Solution structure of Gfi-1 zinc domain bound to consensus DNA.

Gfi-1 is a crucial transcriptional repressor for the precise regulation of cell proliferation and differentiation in hematopoiesis. Recently, this protein has also been demonstrated to be capable of restricting the proliferation of hematopoietic stem cells, a process that appears to be vital for the long-term competency of hematopoietic stem cells. These two seemingly opposite outcomes of regulation are likely to arise from its interactions with a variety of cellular partners. Such interactions can directly affect the genes that Gfi-1 recognizes through its DNA binding zinc-finger domain.
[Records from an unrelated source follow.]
(* ===== verification/Conn.v ===== *)
(** * One endpoint of a [net.Conn], as the protocol code sees it

    The code of [src/relay] reads with [io.ReadFull] and writes with
    [conn.Write].  A connection is the bytes the peer will still deliver
    ([rx]), the error that follows them ([rx_end], [io.EOF] for an orderly
    close), the bytes written so far ([tx]) and how many more bytes the
    transport accepts before a write fails ([tx_room], [None] for a transport
    that never fails).  [IO] is the state-and-error monad of such code. *)
From S2P Require Import Prelude.

Record conn := Conn {
  rx : list byte;
  rx_end : error;
  tx : list byte;
  tx_room : option nat;
  tx_err : error;
}.

Definition IO (A : Type) : Type := conn -> result A * conn.

#[global] Instance IO_ret : MRet IO := fun A a c => (Ok a, c).
#[global] Instance IO_bind : MBind IO := fun A B f m c =>
  match m c with
  | (Ok a, c') => f a c'
  | (Err e, c') => (Err e, c')
  end.

Definition fail {A} (e : error) : IO A := fun c => (Err e, c).

(** [if err != nil { return fmt.Errorf(format, err) }] around a call. *)
Definition wrap_err {A} (format : string) (m : IO A) : IO A := fun c =>
  match m c with
  | (Ok a, c') => (Ok a, c')
  | (Err e, c') => (Err (Wrapf format [] e), c')
  end.

(** [_ = m]: the call's error is dropped by the caller. *)
Definition ignore_err {A} (m : IO A) : IO unit := fun c => (Ok tt, snd (m c)).

Definition lift {A} (r : result A) : IO A := fun c => (r, c).

(** [io.ReadFull(conn, buf)] with [len(buf) = n]. *)
Definition ReadFull (n : Z) : IO (list byte) := fun c =>
  if decide (n <= zlen (rx c)) then
    (Ok (take (Z.to_nat n) (rx c)),
     Conn (drop (Z.to_nat n) (rx c)) (rx_end c) (tx c) (tx_room c) (tx_err c))
  else
    (Err (if decide (rx c = []) then rx_end c
          else if decide (rx_end c = EOF) then ErrUnexpectedEOF else rx_end c),
     Conn [] (rx_end c) (tx c) (tx_room c) (tx_err c)).

(** [conn.Write(p)]: all of [p], or the prefix the transport still took and
    the transport's error. *)
Definition Write (p : list byte) : IO unit := fun c =>
  match tx_room c with
  | None => (Ok tt, Conn (rx c) (rx_end c) (tx c ++ p) None (tx_err c))
  | Some k =>
      if decide (length p <= k)%nat then
        (Ok tt, Conn (rx c) (rx_end c) (tx c ++ p) (Some (k - length p)%nat) (tx_err c))
      else
        (Err (tx_err c), Conn (rx c) (rx_end c) (tx c ++ take k p) (Some 0%nat) (tx_err c))
  end.

(** A fresh connection on a transport that does not fail. *)
Definition conn_of (input : list byte) : conn := Conn input EOF [] None EOF.

(** The connection after the code consumed [n] bytes and wrote [p]. *)
Definition advance (n : nat) (p : list byte) (c : conn) : conn :=
  Conn (drop n (rx c)) (rx_end c) (tx c ++ p)
    (match tx_room c with None => None | Some k => Some (k - length p)%nat end) (tx_err c).

(** The transport still takes [n] bytes. *)
Definition room (n : nat) (c : conn) : Prop :=
  match tx_room c with None => True | Some k => (n <= k)%nat end.

#[global] Instance room_dec n c : Decision (room n c).
Proof. unfold room. destruct (tx_room c); apply _. Defined.

(** ** What the primitives do *)

Lemma ReadFull_ok n c l r :
  rx c = l ++ r -> zlen l = n ->
  ReadFull n c = (Ok l, Conn r (rx_end c) (tx c) (tx_room c) (tx_err c)).
Proof.
  intros E <-. unfold ReadFull. rewrite E, decide_True by (pose proof (zlen_nonneg r); rewrite zlen_app; lia).
  by rewrite take_zlen_app, drop_zlen_app.
Qed.

(** The inverse reading of [ReadFull]: success splits the input. *)
Lemma ReadFull_inv n c l c' :
  0 <= n -> ReadFull n c = (Ok l, c') ->
  rx c = l ++ rx c' /\ zlen l = n /\ c' = Conn (rx c') (rx_end c) (tx c) (tx_room c) (tx_err c).
Proof.
  intros Hn. unfold ReadFull. case_decide; intros [= <- <-]; simpl.
  rewrite take_drop, zlen_take_le; [done|lia].
Qed.

Lemma ReadFull_short n c :
  zlen (rx c) < n ->
  exists e, ReadFull n c = (Err e, Conn [] (rx_end c) (tx c) (tx_room c) (tx_err c))
    /\ (rx c = [] -> e = rx_end c) /\ (rx c <> [] -> rx_end c = EOF -> e = ErrUnexpectedEOF).
Proof.
  intros Hn. unfold ReadFull. rewrite decide_False by lia.
  eexists; split; [done|]. case_decide; [done|]. case_decide; [|done]. split; [done|done].
Qed.

(** Reading never touches the write side and only ever drops input. *)
Lemma ReadFull_frame n c r c' :
  ReadFull n c = (r, c') ->
  tx c' = tx c /\ tx_room c' = tx_room c /\ tx_err c' = tx_err c /\ rx_end c' = rx_end c
  /\ (length (rx c') <= length (rx c))%nat.
Proof. unfold ReadFull. case_decide; intros [= <- <-]; simpl; rewrite ?length_drop; repeat split; lia. Qed.

Lemma Write_ok p c :
  room (length p) c -> Write p c = (Ok tt, advance 0 p c).
Proof.
  unfold room, Write, advance. destruct (tx_room c); intros; [|done]. by rewrite decide_True.
Qed.

Lemma Write_short p c :
  ~ room (length p) c ->
  exists k, (k < length p)%nat /\ tx_room c = Some k /\
    Write p c = (Err (tx_err c), Conn (rx c) (rx_end c) (tx c ++ take k p) (Some 0%nat) (tx_err c)).
Proof.
  unfold room, Write. destruct (tx_room c) as [k|]; [|done]. intros.
  exists k. rewrite decide_False by done. split; [lia|done].
Qed.

Lemma room_le m n c : (n <= m)%nat -> room m c -> room n c.
Proof. unfold room. destruct (tx_room c); [lia|done]. Qed.

Lemma room_advance m n p c : room (length p + m) c -> room m (advance n p c).
Proof. unfold room, advance. destruct (tx_room c) eqn:E; simpl; [lia|done]. Qed.

Lemma advance_advance n p m q c :
  advance m q (advance n p c) = advance (n + m) (p ++ q) c.
Proof.
  unfold advance. simpl. f_equal.
  - by rewrite drop_drop.
  - by rewrite app_assoc.
  - destruct (tx_room c); [|done]. f_equal. rewrite length_app. lia.
Qed.

Lemma conn_eta c : Conn (rx c) (rx_end c) (tx c) (tx_room c) (tx_err c) = c.
Proof. by destruct c. Qed.

#[export] Hint Resolve room_le room_advance : tunnel.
In this work, we report the determination of the solution structure of Gfi-1 zinc fingers 3-5 in complex with a 16-mer consensus DNA using multidimensional NMR method. Unlike a proposed minor-groove binding model based on methylation interference experiments, our structure clearly shows that Gfi-1 zinc fingers 3-5 bind into the major groove of the target DNA reminiscent of canonical C(2)H(2) zinc-finger domains. The fourth and fifth zinc fingers recognize the AATC core sequence by forming base-specific hydrogen bonds between the side chains of Asn382, Gln379, and Asp354 and the bases of the invariant adenines and cytosine. Overall, the current work provides valuable insight into the structural determinants for DNA binding specificity, in particular for the TCA triplet that has not been observed in any other structures of zinc finger-DNA complexes, as well as molecular rationales for a naturally occurring mutation that causes acute myeloid leukemia.